My dad, a certified rocket scientist, played a card game with my sister and I when we were growing up called “God and the Scientists”. I think he made up the name, but the idea was that one person playing  “God” would generate a rule for a sequence of playing cards, and the other players, the “scientists” would have to try and figure it out, test their hypothesis as it were,  by playing cards from their deck. “God” would either tell the scientist yes or no. The rule could be as simple as if a black card is played, play a red one. Or if a face card is played, play a non-face card. Anyway, it was a nice game to get my sister and I thinking about finding patterns, the scientific method and what exactly percolated in the brain of my rocket scientist dad.

This pattern finding is similar to the challenges brought out in my art based on Wolfram’s cellular automata. In it, the computer generates first row of shapes randomly with each subsequent row generated from a set of rules also generated randomly for the piece. The game is to figure out what the rules are that generates each row. The rules don’t change in each piece, but depend upon each of the shape’s neighbors. For example, in a relatively simple art work like the one posted for this blog involving two possible shapes and colors, one of the rules may be that if a red square is bordered by a red circle on the right and a yellow circle on the left, it’s descendant on the row below will be a red square.

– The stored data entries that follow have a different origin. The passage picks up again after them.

(** the write of a block. It refuses, and changes nothing, exactly when a
    stored block has its id or its kind and normalized value. Otherwise the
    normalized row is added, the copies at a blocked URL go, every other copy
    stays, and each id and each pair still has one row. *)
Theorem insert_feed_block_spec `{Crates} b db :
  blocks_ok db →
  let '(db', r) := insert_feed_block b db in
  blocks_ok db'
  ∧ ∃ inserted, r = Ok inserted
    ∧ if inserted : bool
      then feed_blocks db' = feed_blocks db ++ [block_row b]
        ∧ ∀ g url, feed_copies db' !! (g, url)
            = if decide (FeedBlock.kind b = FeedBlockKind.Url
                         ∧ url = normalize FeedBlockKind.Url (FeedBlock.value b))
              then None else feed_copies db !! (g, url)
      else db' = db
        ∧ (FeedBlock.block_id b ∈ FeedBlock.block_id <$> feed_blocks db
           ∨ block_pair (block_row b) ∈ block_pair <$> feed_blocks db).
Proof.
  intros Hok. unfold insert_feed_block. fold (block_row b).
  pose proof (block_taken db (block_row b)) as Ht. cbn [FeedBlock.block_id block_row] in Ht.
  destruct (existsb _ _) eqn:E.
  { split; [done|]. exists false. split_and!; [done..|]. by apply Ht. }
  assert (blocks_ok (set_feed_blocks (feed_blocks db ++ [block_row b]) db)) as Hok'.
  { destruct Hok as [Hi Hp]. split; cbn; rewrite fmap_app; apply NoDup_app;
      (split_and!; [done| |apply NoDup_singleton]); intros x Hx ->%list_elem_of_singleton;
      assert (false = true) by (apply Ht; auto); done. }
  destruct (FeedBlock.kind b) eqn:Hk; (split; [exact Hok'|]); exists true;
    (split_and!; [done|done|]); intros g url; cbn.
  - by rewrite decide_False by (by intros [? _]).
  - case_decide as Hd.
    + destruct Hd as [_ ->]. apply map_lookup_filter_None. right. intros c _ Hn. by apply Hn.
    + destruct (feed_copies db !! (g, url)) as [c|] eqn:Hc.
      * apply map_lookup_filter_Some. split; [done|]. intros ->. by apply Hd.
      * apply map_lookup_filter_None. by left.
Qed.

(** ** Seeding *)

Section seeding.
Context `{Crates} (uuids_distinct : ∀ i j, new_v4 i = new_v4 j → i = j).

(** The pair that an entry is stored under. *)
Definition entry_pair (e : FeedBlockKind * string) : FeedBlockKind * string :=
  (e.1, normalize e.1 (normalize e.1 e.2)).

Lemma seed_loop_known uuids entries signer now w db :
  Forall (λ e, entry_pair e ∈ block_pair <$> feed_blocks db) entries →
  seed_loop uuids entries signer now w db = (db, Ok w).
Proof using Type.
  intros He. revert uuids. induction He as [|[k v] es Hk _ IH]; intros uuids; [done|].
  cbn [seed_loop]. set (b := FeedBlock.mk _ _ _ _ _).
  assert (insert_feed_block b db = (db, Ok false)) as Hi.
  { unfold insert_feed_block. fold (block_row b).
    assert (existsb (block_clash (block_row b)) (feed_blocks db) = true) as ->; [|done].
    apply block_taken. by right. }
  unfold mbind, db_bind. rewrite Hi. cbn [negb]. apply IH.
Qed.

(** What a run adds: for each row one event, and a row for each entry. *)
Lemma seed_loop_run uuids entries signer now w db db' w' :
  (∀ i, uuids ≤ i → new_v4 i ∉ FeedBlock.block_id <$> feed_blocks db)%nat →
  seed_loop uuids entries signer now w db = (db', Ok w') →
  ∃ new rows, feed_blocks db' = feed_blocks db ++ new ∧ events db' = events db ++ rows
    ∧ w' = w + Z.of_nat (length new) ∧ length rows = length new
    ∧ Forall (λ e, entry_pair e ∈ block_pair <$> feed_blocks db') entries.
Proof using uuids_distinct.
  revert uuids w db. induction entries as [|[k v] es IH]; intros uuids w db Hfresh.
  { intros [= <- <-]. exists [], []. rewrite !app_nil_r. split_and!; [done..|cbn; lia|done|done]. }
  cbn [seed_loop]. set (b := FeedBlock.mk _ _ _ _ _). unfold mbind, db_bind.
  pose proof (block_taken db (block_row b)) as Htk.
  unfold insert_feed_block. fold (block_row b).
  destruct (existsb (block_clash (block_row b)) (feed_blocks db)) eqn:E.
  - cbn [negb]. intros Hrun. apply IH in Hrun as (new & rows & Hf & He & Hw & Hl & Hall);
      [|intros i Hi; apply Hfresh; lia].
    exists new, rows. split_and!; [done..|]. constructor; [|done].
    rewrite Hf, fmap_app, elem_of_app. left.
    destruct (proj1 Htk eq_refl) as [Hid|Hp]; [|exact Hp]. by destruct (Hfresh uuids).
  - set (d := set_feed_blocks (feed_blocks db ++ [block_row b]) db).
    assert (∃ d1, (match FeedBlock.kind b with
      | FeedBlockKind.Url => (set_feed_copies (filter (λ '((_, url), _),
          url ≠ normalize (FeedBlock.kind b) (FeedBlock.value b)) (feed_copies d)) d, Ok true)
      | FeedBlockKind.Guid => (d, Ok true) end : Db * result DbError bool) = (d1, Ok true)
      ∧ feed_blocks d1 = feed_blocks d ∧ events d1 = events db) as (d1 & -> & Hb & Hev)
      by (destruct (FeedBlock.kind b); eexists; split_and!; reflexivity).
    cbn [negb]. rewrite insert_event_run. destruct (event_id_taken d1 _); [done|].
    destruct (sign_event _ _ _ _ _ _ _) as [by_ sig]. cbv zeta beta iota.
    intros Hrun. apply IH in Hrun as (new & rows & Hf & He & Hw & Hl & Hall); cbn in *.
    + rewrite Hb in Hf. unfold d in Hf. cbn in Hf. rewrite Hev in He. rewrite <-app_assoc in Hf, He.
      eexists (block_row b :: new), (_ :: rows). split_and!; [exact Hf|exact He|cbn; lia|cbn; lia|].
      constructor; [|done]. rewrite Hf, !fmap_app. set_solver.
    + intros i Hi. rewrite Hb. unfold d. cbn. rewrite fmap_app, not_elem_of_app. split.
      * apply Hfresh. lia.
      * cbn. intros Heq%list_elem_of_singleton%uuids_distinct. lia.
Qed.
End seeding.

(** Seeding the blocks again changes nothing. A run that succeeds has
    written as many rows as it says, one signed event for each, and leaves a
    row for each entry; after it, any run with the same entries writes no row
    and no event. *)
Theorem seed_blocks_idempotent `{Crates} uuids entries signer now db db' w :
  (∀ i j, new_v4 i = new_v4 j → i = j) →
  (∀ i, uuids ≤ i → new_v4 i ∉ FeedBlock.block_id <$> feed_blocks db)%nat →
  seed_blocks uuids entries signer now db = (db', Ok w) →
  (∃ new rows, feed_blocks db' = feed_blocks db ++ new ∧ events db' = events db ++ rows
     ∧ w = Z.of_nat (length new) ∧ length rows = length new)
  ∧ ∀ uuids' signer' now', seed_blocks uuids' entries signer' now' db' = (db', Ok 0).
Proof.
  intros Hd Hfresh. unfold seed_blocks, transaction.
  destruct (seed_loop uuids entries signer now 0 db) as [d [w'|e]] eqn:E; [|done].
  intros [= <- <-]. apply (seed_loop_run Hd) in E as (new & rows & Hf & He & Hw & Hl & Hall); [|done].
  split; [exists new, rows; by rewrite Hw|].
  intros uuids' signer' now'. by rewrite seed_loop_known.
Qed.

(** ** GUID changes *)

(** an operator's decision on a GUID change holds while the change does.
    After a decision, seeing the same new GUID again keeps the decision, its
    reason, its time and the first sighting; another new GUID starts an
    undecided change, first seen then. The changes of other URLs stay. *)
Theorem guid_change_decision_kept url old_guid new_guid db r decision reason decided_at seen old' new' :
  feed_guid_changes db !! url = Some r → GuidChangeRow.new_guid r = new_guid →
  GuidChangeRow.old_guid r = old_guid →
  let db1 := (set_guid_change_decision url decision reason decided_at db).1 in
  let db2 := (upsert_guid_change url old' new' seen db1).1 in
  (∀ u, u ≠ url → feed_guid_changes db2 !! u = feed_guid_changes db !! u)
  ∧ ∃ r', feed_guid_changes db2 !! url = Some r'
    ∧ GuidChangeRow.old_guid r' = old' ∧ GuidChangeRow.new_guid r' = new'
    ∧ GuidChangeRow.last_seen r' = GuidChangeRow.last_seen r
    ∧ (new' = new_guid →
        GuidChangeRow.decision r' = Some decision
        ∧ GuidChangeRow.decision_reason r' = Some reason
        ∧ GuidChangeRow.decided_at r' = Some decided_at
        ∧ GuidChangeRow.first_seen r' = GuidChangeRow.first_seen r)
    ∧ (new' ≠ new_guid →
        GuidChangeRow.decision r' = None ∧ GuidChangeRow.decision_reason r' = None
        ∧ GuidChangeRow.decided_at r' = None ∧ GuidChangeRow.first_seen r' = seen).
Proof.
  intros Hr Hn Ho db1 db2. unfold db2, db1, upsert_guid_change, set_guid_change_decision, execute.
  cbn [fst feed_guid_changes set_feed_guid_changes].
  rewrite lookup_alter_eq, Hr. cbn [fmap option_fmap option_map GuidChangeRow.new_guid]. split.
  - intros u Hu. by rewrite lookup_insert_ne, lookup_alter_ne.
  - rewrite lookup_insert_eq. eexists. split; [reflexivity|]. rewrite Hn.
    destruct (new_guid =s new') eqn:E; bool_facts; split_and!; naive_solver.
Qed.

(** ** Copies *)

(** Rows in one order only, for columns that tell them apart. *)
Lemma cols_le_antisym a b : cols_le a b = true → cols_le b a = true → a = b.
Proof.
  revert b. induction a as [|x xs IH]; intros [|y ys]; cbn; try done.
  destruct (val_le x y) eqn:Hxy; [|done]. destruct (val_le y x) eqn:Hyx; [|done].
  intros H1 H2. f_equal; [by apply val_le_antisym|by apply IH].
Qed.

Lemma sort_cols_perm l k : l ≡ₚ k ↔ sort_by cols_le l = sort_by cols_le k.
Proof.
  split.
  - intros Hp. apply (StronglySorted_unique_strong (λ a b, cols_le a b = true)).
    + intros a b _ _. apply cols_le_antisym.
    + apply (sort_by_sorted cols_le); unfold leR; eauto using cols_le_total, cols_le_trans.
    + apply (sort_by_sorted cols_le); unfold leR; eauto using cols_le_total, cols_le_trans.
    + by rewrite !sort_by_perm.
  - intros He. rewrite <-(sort_by_perm cols_le l), He. apply sort_by_perm.
Qed.

Lemma recipient_key_inj a b : recipient_key a = recipient_key b → a = b.
Proof.
  destruct a as [a1 a2 a3 a4], b as [b1 b2 b3 b4]. unfold recipient_key. cbn.
  intros [= -> H2 H3 ->]. f_equal; [destruct a2, b2|destruct a3, b3]; cbn in *; congruence.
Qed.

Lemma fmap_perm_inj {A B} (f : A → B) `{!Inj (=) (=) f} l k : f <$> l ≡ₚ f <$> k → l ≡ₚ k.
Proof.
  intros (k' & He & Hp)%Permutation_map_inv. rewrite Hp.
  apply (inj (fmap f)) in He. by subst.
Qed.

#[local] Instance recipient_key_injective : Inj (=) (=) recipient_key := recipient_key_inj.

(** The comparison of recipients is that of multisets. Two lists compare
    equal exactly when one is a permutation of the other. *)
Theorem recipient_sets_equal_spec a b :
  recipient_sets_equal a b = true ↔ a ≡ₚ b.
Proof.
  unfold recipient_sets_equal. split.
  - destruct (length a != length b); [done|].
    intros He%bool_decide_eq_true%sort_cols_perm.
    by apply (fmap_perm_inj recipient_key).
  - intros Hp. rewrite (Permutation_length Hp).
    rewrite (proj2 (bne_false (length b) (length b)) eq_refl).
    apply bool_decide_eq_true, sort_cols_perm. by rewrite Hp.
Qed.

 With three possible colors and shapes, quite a few rules are possible, and the pieces become more complex. With five possible colors and shapes, the resulting works are quite complex and seemingly border on chaos. At first glance, the shapes and colors just seem randomly placed, but they are actually following a set of rules. Which makes me wonder about the nature of complex systems and patterns in that there’s a threshold at which us mere humans, rocket scientists or not, cannot easily recognize patterns and order in the world, but yet an underlying set of rules, though complex, are still operating beyond our understanding generating what we observe.